Health care is a major issue for Floridians this election, and it's likely no secret why.
The Sunshine State has one of the oldest populations in the nation. But while older voters tend to skew right, more may be leaning left this cycle. Health care could be the key reason.
Sumter County, Florida, is home to The Villages, where you are sure to find several things. Golf carts, retirees and Republican voters like George and Bobbie Edwards.
"We just have to pray that the right person will win," Bobbie Edwards said.
With one of the highest concentrations of seniors in the nation, the area is considered Trump territory. Health care policy is on almost every voter's mind.
"Health care is something that we should be able to choose our doctors and not have to wait six months in Canada or some of these other countries," said George.
"I don't want Medicare for all," Bobbie Edwards said. "I believe in helping people, but I also believe you have to work and help yourself."
The Edwards' rhetoric is not unlike the president, who is targeting seniors in finals these weeks.
Trump is promising:
- Medicaid work requirements
- Drug imports to cut costs
- Dismantling of Obamacare
"You're going to have socialist health care," Trump told a Sanford, Florida, crowd earlier this month. “You don’t feel well? OK, go to the hospital for four weeks."
This year, however, Sumter County's regular red has a splash of blue ahead of Election Day.
"This is more enthusiasm than I have seen in any election since I have been a volunteer," said Chris Stanley, who heads The Villages Democratic Club.
Stanley said, each day, she is seeing more and more seniors come in her door. Many of them are former supporters of the president ready to dump Trump.
"It tells you that people are finally starting to look at policy and people rather than party," she said.
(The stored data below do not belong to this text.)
Lemma serving_drains_witness :
  work demo (demo_run 1) = 27 /\ length (live (demo_run 1)) = 3 /\
  live (workerLoop 27 demo (demo_run 1)) = [].
Proof.
  split; [by vm_compute|]. split; [by vm_compute|].
  apply (serving_drains list_engine demo emptyDev demo_clients [[]] 1 27 demo_wf).
  - split; apply nil_length_inv; vm_compute; reflexivity.
  - vm_compute; reflexivity.
  - split; [vm_compute; reflexivity|]. intros s Hs.
    assert (H : forallb (fun s => (residentTick s <=? 0)%N) (_slots (demo_run 1)) = true)
      by (vm_compute; reflexivity).
    apply list_elem_of_In in Hs. apply (proj1 (forallb_forall _ _) H), N.leb_le in Hs.
    etrans; [exact Hs|apply N.le_0_l].
  - apply Nat.leb_le. vm_compute; reflexivity.
Defined.

(** ** Construction *)

(** The constructor throws exactly on a zero batch or context size;
    otherwise it yields the configuration every other theorem asks for: slots
    exist, the admission bound is never below the running capacity, and the mixed
    step is on only with a positive chunk and row budget.  Hypothesis: the engine
    reports a positive row budget only when it reports a positive chunk. *)
Theorem create_config getenv info maxBatch maxContext eosId maxInflight perTenant :
  (servingPrefillMaxRows info <> 0 -> servingPrefillChunk info <> 0) ->
  match create getenv info maxBatch maxContext eosId maxInflight perTenant with
  | Throw _ => maxBatch = 0 \/ maxContext = 0
  | Ok c =>
      0 < maxContext /\ wf_config c /\
      _maxBatch c = maxBatch /\ _maxContext c = maxContext /\
      _maxInflight c = Nat.max maxInflight maxBatch /\
      (0 < _thinkBudget c -> (0 <= _thinkStartId c /\ 0 <= _thinkEndId c)%Z /\
         _thinkEndId c ∈ _thinkForceSeq c) /\
      (_warmSlot c = true \/ _xslot c = true -> 0 < _prefillChunk c)
  end.
Proof.
  intros Hrows. unfold create.
  destruct (Nat.eqb_spec maxBatch 0) as [->|Hb]; cbn [orb]; [by left|].
  destruct (Nat.eqb_spec maxContext 0) as [->|Hx]; [by right|].
  cbn zeta. cbn [_maxBatch _maxContext _maxInflight _thinkBudget _thinkStartId _thinkEndId
    _thinkForceSeq _warmSlot _xslot _prefillChunk].
  split; [lia|]. split; [|split; [done|split; [done|split; [done|split]]]].
  - split; cbn [_maxBatch _maxInflight _mixedStep _prefillChunk _prefillMaxRows]; [lia..|].
    intros H. apply andb_prop in H as [H _]. apply andb_prop in H as [_ H].
    apply negb_true_iff, Nat.eqb_neq in H. specialize (Hrows H). lia.
  - intros Hpos. destruct (getenv "MIMIRMIND_THINKING_TOKEN_BUDGET"); [|by apply Nat.lt_irrefl in Hpos].
    destruct (_ && _) eqn:Hids; [|by apply Nat.lt_irrefl in Hpos].
    apply andb_prop in Hids as [H1 H2]. apply Z.leb_le in H1, H2. split; [done|].
    rewrite (proj2 (Nat.ltb_lt _ _) Hpos). unfold forceSequence.
    apply elem_of_app. right. apply elem_of_app. left. by apply list_elem_of_singleton.
  - assert (Hopt : forall v : option string,
      match v with
      | Some x => (0 <? strtol x)%Z && (backendNeedsSsmScratch info && (0 <? servingPrefillChunk info))
      | None => backendNeedsSsmScratch info && (0 <? servingPrefillChunk info)
      end = true -> 0 < servingPrefillChunk info).
    { intros v Hv. destruct v; repeat (apply andb_prop in Hv as [? Hv]); by apply Nat.ltb_lt. }
    intros [H|H]; by apply Hopt in H.
Qed.

Definition demo_info : EngineInfo :=
  mkInfo 512 2048 true "qwen35moe" (fun _ => 151668%Z) (fun _ => [1%Z]).

Lemma create_config_witness :
  exists c, create (fun _ => None) demo_info 4 4096 7 0 0 = Ok c /\ wf_config c.
Proof.
  pose proof (create_config (fun _ => None) demo_info 4 4096 7 0 0 (fun _ => Nat.neq_succ_0 511)) as H.
  destruct (create _ _ _ _ _ _ _) as [c|x]; [|by destruct H]. exists c. split; [done|apply H].
Defined.

(** ** Rows of the mixed step *)

(** What a prefilling slot asks for. *)
Definition wanted (c : Config) (s : Slot) : nat :=
  Nat.min (_prefillChunk c) (promptLen s - prefillPos s).

Definition isPrefilling {EN : Engine} (s : Slot) : bool :=
  occupied s && (prefillPos s <? promptLen s).
(** ** Heads of the sorted order *)

Lemma minPCut_bounds th l : forall i, i <= minPCut th i l <= i + length l.
Proof.
  induction l as [|x l IH]; intros i; simpl; [lia|]. destruct (flt x th); [lia|].
  specialize (IH (S i)). lia.
Qed.

Lemma topPCut_bounds tp l : forall cum i,
  i <= topPCut tp cum i l <= i + length l /\ (l <> [] -> i < topPCut tp cum i l).
Proof.
  induction l as [|x l IH]; intros cum i; simpl; [split; [lia|done]|].
  destruct (SFleb _ _); [split; [lia|intros; lia]|].
  destruct (IH (dadd cum (to_double x)) (S i)) as [H _]. split; [lia|intros; lia].
Qed.

Lemma drawFrom_bounds u l : forall cum i, i + length l <> 0 ->
  drawFrom u cum i l < i + length l.
Proof.
  induction l as [|x l IH]; intros cum i Hi; simpl in *; [lia|].
  destruct (flt u _); [lia|]. specialize (IH (fadd cum x) (S i)). lia.
Qed.

(** A step that shortens the head and keeps it non-empty. *)
Definition shortens (f : list f32 -> option (list f32)) : Prop :=
  forall l l', f l = Some l' -> l <> [] -> l' <> [] /\ length l' <= length l.

Lemma renorm_length l l' : renorm l = Some l' -> length l' = length l.
Proof. unfold renorm. destruct (SFleb _ _); [done|]. intros [= <-]. apply length_map. Qed.

Lemma cut_shortens l l' k :
  (if k <? length l then renorm (take k l) else Some l) = Some l' -> 0 < k -> l <> [] ->
  l' <> [] /\ length l' <= length l.
Proof.
  destruct (Nat.ltb_spec k (length l)); intros H' Hk Hl; [|by injection H' as <-].
  apply renorm_length in H'. rewrite length_take in H'. split; [|lia].
  intros ->. simpl in H'. lia.
Qed.

Lemma minPStep_shortens p : shortens (minPStep p).
Proof.
  intros l l' H Hl. unfold minPStep in H. destruct (_ && _) eqn:Hc; [|by injection H as <-].
  eapply cut_shortens; [exact H| |done].
  pose proof (minPCut_bounds (fmul (minP p) (nth 0 l f0)) (drop 1 l) 1). lia.
Qed.

Lemma topPStep_shortens p : shortens (topPStep p).
Proof.
  intros l l' H Hl. unfold topPStep in H. destruct (_ && _) eqn:Hc; [|by injection H as <-].
  eapply cut_shortens; [exact H| |done].
  by apply (topPCut_bounds (to_double (topP p)) l (S754_zero false) 0).
Qed.

(** The sampled token stands within the kept head. *)
Lemma sampleFrom_kept p eff idx u :
  eff <> [] -> length idx = length eff ->
  exists pos, pos < keptOf p (length eff) /\ sampleFrom expf p eff idx u = nth pos idx 0.
Proof.
  intros He Hi. unfold sampleFrom.
  assert (Hk : 0 < keptOf p (length eff) <= length eff).
  { unfold keptOf. destruct eff; [done|]. simpl.
    destruct (Nat.ltb_spec 0 (topK p)), (Nat.ltb_spec (topK p) (S (length eff))); simpl; lia. }
  set (K := keptOf p (length eff)) in *. set (head := take K idx).
  assert (Hh : length head = K) by (unfold head; rewrite length_take; lia).
  destruct (softmax expf p eff head) as [l1|] eqn:H1; [|exists 0; split; [lia|done]].
  assert (Hl1 : length l1 = K).
  { unfold softmax in H1. apply renorm_length in H1. by rewrite H1, length_map. }
  assert (Hn1 : l1 <> []) by (intros ->; simpl in Hl1; lia).
  destruct (minPStep p l1) as [l2|] eqn:H2; [|exists 0; split; [lia|done]].
  destruct (minPStep_shortens p _ _ H2 Hn1) as [Hn2 Hl2].
  destruct (topPStep p l2) as [l3|] eqn:H3; [|exists 0; split; [lia|done]].
  destruct (topPStep_shortens p _ _ H3 Hn2) as [Hn3 Hl3].
  eexists. split; [|done].
  assert (length l3 <> 0) by by destruct l3.
  pose proof (drawFrom_bounds u l3 f0 0). lia.
Qed.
The flipping could put a dent in Trump's reelection base. Sumter's senior population is reliably red. Democrats know that, and they're not trying to flip the county, just erode enough support to tip the scales.
Bruce Layton is an example.
"I'm a Biden supporter, but I'm only a Biden supporter because it's against Trump," he said.
The life-long Republican said he can't trust the president and won't be voting for him -- especially on health care. Layton worries Trump will slash Medicare and coverage for preexisting conditions, despite stump speeches to the contrary.
"You're talking to a guy who just had his seventh back operation," Layton said. "I'm lucky I have health care and they want to take that away."
In contrast, Biden wants:
- An expansion of Obamacare
- More subsidies to bring in private insurers and lower prices
- Plus, a public option
These are ideas Democrats in Sumter County certainly support, but quantifying total GOP erosion is hard. And local Republicans aren't sweating it.
John Calandro does communications for the local GOP club. While acknowledging some Republican voters are flipping to Biden, he expects the same margins as 2016. Sumter County is growing, Calandro said.
"It takes a lot to erode what you've spent your life developing," Calandro said. "We're up almost 10,000 registered Republican voters. We still outnumber the Democrats 2:1."
We won't likely know the full extent of GOP erosion until Election Night. For now, it depends on who you ask around The Villages and how they feel about health care.
All the while, the question lingers with only a handful of days until Nov. 3, just how blue has this regular Republican zone become?